- **WHAT YOU HAVE TO DO**: Repeat the full listing that follows, word for word.

___

Lemma forall_chars_impl (p q : ascii -> bool) s :
  (forall c, p c = true -> q c = true) ->
  Str.forall_chars p s = true -> Str.forall_chars q s = true.
Proof.
  intros Hpq. induction s as [|c s IH]; [reflexivity|]. simpl.
  intros H. apply andb_prop in H as [Hc Hs]. rewrite (Hpq _ Hc), (IH Hs). reflexivity.
Qed.

(** The URL [/api/books/<id>] of a plain segment [id] has itself as its
    path. *)
Lemma url_pathname_book id :
  plain_segment id = true ->
  url_pathname ("/api/books/" +:+ id) = "/api/books/" +:+ id.
Proof.
  unfold plain_segment. intros H.
  apply andb_prop in H as [H Hdd]. apply andb_prop in H as [H Hsd].
  apply andb_prop in H as [_ Hpl].
  apply negb_true_iff in Hdd, Hsd.
  assert (Hnc : Str.forall_chars (fun c => negb (is_c0_or_space c))
                  ("/api/books/" +:+ id) = true).
  { rewrite forall_chars_app. apply andb_true_intro. split; [reflexivity|].
    apply (forall_chars_impl plain_char); [|exact Hpl].
    intros c Hc. destruct (plain_char_spec c Hc) as (_ & _ & _ & _ & ->). reflexivity. }
  unfold url_pathname.
  change (trim_left ("/api/books/" +:+ id)) with ("/api/books/" +:+ id).
  rewrite (trim_right_plain _ Hnc), (remove_tab_newline_plain _ Hnc).
  change ("/api/books/" +:+ id)
    with (String "/" ("api" +:+ String "/" ("books" +:+ String "/" id))) at 1.
  cbv iota. change (is_separator "/") with true. cbv iota.
  rewrite !path_state_plain_sep by reflexivity.
  rewrite path_state_plain by exact Hpl.
  change ("" +:+ id) with id.
  unfold end_segment at 1. rewrite Hdd, Hsd.
  change (end_segment ("" +:+ "books") true (end_segment ("" +:+ "api") true []))
    with ["api"; "books"].
  change (serialize_path (["api"; "books"] ++ [id]))
    with ("/api/books/" +:+ (id +:+ "")).
  rewrite append_nil_r. reflexivity.
Qed.

End URLFacts.

(** ** The API *)

Module ServerFacts.
Import JSON Redis Server Spec.
Import StrFacts JSONFacts DateFacts.
Local Open Scope redis_scope.

Lemma answers_ret data st : answers_json (ret (sendJson data st)).
Proof. intros c r c' [= <- _]. eexists _, _. reflexivity. Qed.

Lemma answers_bind {A} (m : M A) (f : A -> M response) :
  (forall a, answers_json (f a)) -> answers_json (bind m f).
Proof.
  intros Hf c r c'. unfold bind. destruct (m c) as [[a|e] c1]; [apply Hf|discriminate].
Qed.

Ltac answers :=
  cbv zeta;
  repeat first
    [ apply answers_ret
    | apply answers_bind; intros
    | match goal with
      | |- answers_json (match ?x with _ => _ end) => destruct x
      end ].

Lemma api_routes_answers now req pathname : answers_json (api_routes now req pathname).
Proof.
  unfold api_routes, list_books, get_book, save_book, delete_book, get_record,
    post_record, get_status.
  answers.
Qed.

Lemma json_response_origin r : json_response r -> allows_any_origin r.
Proof. intros (data & st & ->). reflexivity. Qed.

Lemma handleApi_origin now req redis :
  allows_any_origin (fst (handleApi now req redis)).
Proof.
  unfold handleApi. destruct (String.eqb (method req) "OPTIONS"); [reflexivity|].
  destruct redis as [c|]; [|reflexivity].
  destruct (api_routes now req _ c) as [[r|e] c'] eqn:E; [|reflexivity].
  apply json_response_origin. exact (api_routes_answers _ _ _ _ _ _ E).
Qed.

(** C2, as amended: every response to a request under [/api/], whatever
    its method and its outcome, carries Access-Control-Allow-Origin: *. *)
Theorem api_allows_any_origin s now req redis :
  Str.startsWith "/api/" (url req) = true ->
  exists r redis', server s now req redis = (Some r, redis') /\ allows_any_origin r.
Proof.
  intros Hapi. unfold server. rewrite Hapi.
  pose proof (handleApi_origin now req redis) as H.
  destruct (handleApi now req redis) as [r redis']. eauto.
Qed.

Lemma api_allows_any_origin_witness :
  exists r redis',
    server demo_site 0 (GET "/api/books/none") (Some (Ready ∅)) = (Some r, redis')
    /\ allows_any_origin r.
Proof. apply (api_allows_any_origin demo_site 0 (GET "/api/books/none")). reflexivity. Defined.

___

- **YOUR SOLUTION**:
Lemma forall_chars_impl (p q : ascii -> bool) s :
  (forall c, p c = true -> q c = true) ->
  Str.forall_chars p s = true -> Str.forall_chars q s = true.
Proof.
  intros Hpq. induction s as [|c s IH]; [reflexivity|]. simpl.
  intros H. apply andb_prop in H as [Hc Hs]. rewrite (Hpq _ Hc), (IH Hs). reflexivity.
Qed.

(** The URL [/api/books/<id>] of a plain segment [id] has itself as its
    path. *)
Lemma url_pathname_book id :
  plain_segment id = true ->
  url_pathname ("/api/books/" +:+ id) = "/api/books/" +:+ id.
Proof.
  unfold plain_segment. intros H.
  apply andb_prop in H as [H Hdd]. apply andb_prop in H as [H Hsd].
  apply andb_prop in H as [_ Hpl].
  apply negb_true_iff in Hdd, Hsd.
  assert (Hnc : Str.forall_chars (fun c => negb (is_c0_or_space c))
                  ("/api/books/" +:+ id) = true).
  { rewrite forall_chars_app. apply andb_true_intro. split; [reflexivity|].
    apply (forall_chars_impl plain_char); [|exact Hpl].
    intros c Hc. destruct (plain_char_spec c Hc) as (_ & _ & _ & _ & ->). reflexivity. }
  unfold url_pathname.
  change (trim_left ("/api/books/" +:+ id)) with ("/api/books/" +:+ id).
  rewrite (trim_right_plain _ Hnc), (remove_tab_newline_plain _ Hnc).
  change ("/api/books/" +:+ id)
    with (String "/" ("api" +:+ String "/" ("books" +:+ String "/" id))) at 1.
  cbv iota. change (is_separator "/") with true. cbv iota.
  rewrite !path_state_plain_sep by reflexivity.
  rewrite path_state_plain by exact Hpl.
  change ("" +:+ id) with id.
  unfold end_segment at 1. rewrite Hdd, Hsd.
  change (end_segment ("" +:+ "books") true (end_segment ("" +:+ "api") true []))
    with ["api"; "books"].
  change (serialize_path (["api"; "books"] ++ [id]))
    with ("/api/books/" +:+ (id +:+ "")).
  rewrite append_nil_r. reflexivity.
Qed.

End URLFacts.

(** ** The API *)

Module ServerFacts.
Import JSON Redis Server Spec.
Import StrFacts JSONFacts DateFacts.
Local Open Scope redis_scope.

Lemma answers_ret data st : answers_json (ret (sendJson data st)).
Proof. intros c r c' [= <- _]. eexists _, _. reflexivity. Qed.

Lemma answers_bind {A} (m : M A) (f : A -> M response) :
  (forall a, answers_json (f a)) -> answers_json (bind m f).
Proof.
  intros Hf c r c'. unfold bind. destruct (m c) as [[a|e] c1]; [apply Hf|discriminate].
Qed.

Ltac answers :=
  cbv zeta;
  repeat first
    [ apply answers_ret
    | apply answers_bind; intros
    | match goal with
      | |- answers_json (match ?x with _ => _ end) => destruct x
      end ].

Lemma api_routes_answers now req pathname : answers_json (api_routes now req pathname).
Proof.
  unfold api_routes, list_books, get_book, save_book, delete_book, get_record,
    post_record, get_status.
  answers.
Qed.

Lemma json_response_origin r : json_response r -> allows_any_origin r.
Proof. intros (data & st & ->). reflexivity. Qed.

Lemma handleApi_origin now req redis :
  allows_any_origin (fst (handleApi now req redis)).
Proof.
  unfold handleApi. destruct (String.eqb (method req) "OPTIONS"); [reflexivity|].
  destruct redis as [c|]; [|reflexivity].
  destruct (api_routes now req _ c) as [[r|e] c'] eqn:E; [|reflexivity].
  apply json_response_origin. exact (api_routes_answers _ _ _ _ _ _ E).
Qed.

(** C2, as amended: every response to a request under [/api/], whatever
    its method and its outcome, carries Access-Control-Allow-Origin: *. *)
Theorem api_allows_any_origin s now req redis :
  Str.startsWith "/api/" (url req) = true ->
  exists r redis', server s now req redis = (Some r, redis') /\ allows_any_origin r.
Proof.
  intros Hapi. unfold server. rewrite Hapi.
  pose proof (handleApi_origin now req redis) as H.
  destruct (handleApi now req redis) as [r redis']. eauto.
Qed.

Lemma api_allows_any_origin_witness :
  exists r redis',
    server demo_site 0 (GET "/api/books/none") (Some (Ready ∅)) = (Some r, redis')
    /\ allows_any_origin r.
Proof. apply (api_allows_any_origin demo_site 0 (GET "/api/books/none")). reflexivity. Defined.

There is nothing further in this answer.